DATA LISTING.
++++++++

Lemma build_container (hp : bool) (l : list (list string * value)) (cur : value) :
  is_container cur = true -> is_container (build hp l cur) = true.
Proof.
  revert cur. induction l as [|e l IH]; simpl; auto.
  intros cur H. apply IH. now apply setDeep_from_container.
Qed.

Lemma child_or_fresh_Some (c : value) (b : bool) :
  is_container c = true -> child_or_fresh (Some c) b = c.
Proof. destruct c; simpl; try discriminate; reflexivity. Qed.

Lemma enter_set_prop (hp : bool) (p k : string) (x c : value) :
  enter hp p c = c -> enter hp p (set_prop k x c) = set_prop k x c.
Proof.
  unfold enter, ensure_array. destruct (isIndex p); auto.
  rewrite set_prop_isArray. destruct (isArray c) eqn:A; simpl; auto.
  destruct hp; auto. intros <-. discriminate.
Qed.

(** Paths with a common first segment [k], processed from [cur], act on the
    container in the slot of [k]. *)
Lemma build_below_existing (hp : bool) (k : string) (l : list (list string * value)) :
  forall (cur child : value),
    Forall (fun e => fst e <> []) l ->
    enter hp k cur = cur ->
    get_prop (seg_key k) cur = Some child ->
    is_container child = true ->
    build hp (map (cons_seg k) l) cur =
    set_prop (seg_key k) (build true l child) cur.
Proof.
  induction l as [|[q v] l IH]; intros cur child Hne He Hg Hc.
  - simpl. symmetry. now apply set_get_same.
  - inversion Hne as [|? ? Hq Hl]; subst. simpl in Hq.
    destruct q as [|s q]; [congruence|].
    unfold build in *. cbn [map fold_left cons_seg fst snd].
    rewrite setDeep_from_inner, He, Hg, child_or_fresh_Some by assumption.
    pose proof (get_prop_Some_container _ _ _ Hg) as Hcur.
    rewrite (IH _ (setDeep_from true (s :: q) v child)); auto.
    + now rewrite set_set_same.
    + now apply enter_set_prop.
    + now apply get_set_same.
    + now apply setDeep_from_container.
Qed.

++++++++

TASK DETAILS. Could you reproduce all of the material above, exactly as it reads?

WRITTEN REPLY.
Lemma build_container (hp : bool) (l : list (list string * value)) (cur : value) :
  is_container cur = true -> is_container (build hp l cur) = true.
Proof.
  revert cur. induction l as [|e l IH]; simpl; auto.
  intros cur H. apply IH. now apply setDeep_from_container.
Qed.

Lemma child_or_fresh_Some (c : value) (b : bool) :
  is_container c = true -> child_or_fresh (Some c) b = c.
Proof. destruct c; simpl; try discriminate; reflexivity. Qed.

Lemma enter_set_prop (hp : bool) (p k : string) (x c : value) :
  enter hp p c = c -> enter hp p (set_prop k x c) = set_prop k x c.
Proof.
  unfold enter, ensure_array. destruct (isIndex p); auto.
  rewrite set_prop_isArray. destruct (isArray c) eqn:A; simpl; auto.
  destruct hp; auto. intros <-. discriminate.
Qed.

(** Paths with a common first segment [k], processed from [cur], act on the
    container in the slot of [k]. *)
Lemma build_below_existing (hp : bool) (k : string) (l : list (list string * value)) :
  forall (cur child : value),
    Forall (fun e => fst e <> []) l ->
    enter hp k cur = cur ->
    get_prop (seg_key k) cur = Some child ->
    is_container child = true ->
    build hp (map (cons_seg k) l) cur =
    set_prop (seg_key k) (build true l child) cur.
Proof.
  induction l as [|[q v] l IH]; intros cur child Hne He Hg Hc.
  - simpl. symmetry. now apply set_get_same.
  - inversion Hne as [|? ? Hq Hl]; subst. simpl in Hq.
    destruct q as [|s q]; [congruence|].
    unfold build in *. cbn [map fold_left cons_seg fst snd].
    rewrite setDeep_from_inner, He, Hg, child_or_fresh_Some by assumption.
    pose proof (get_prop_Some_container _ _ _ Hg) as Hcur.
    rewrite (IH _ (setDeep_from true (s :: q) v child)); auto.
    + now rewrite set_set_same.
    + now apply enter_set_prop.
    + now apply get_set_same.
    + now apply setDeep_from_container.
Qed.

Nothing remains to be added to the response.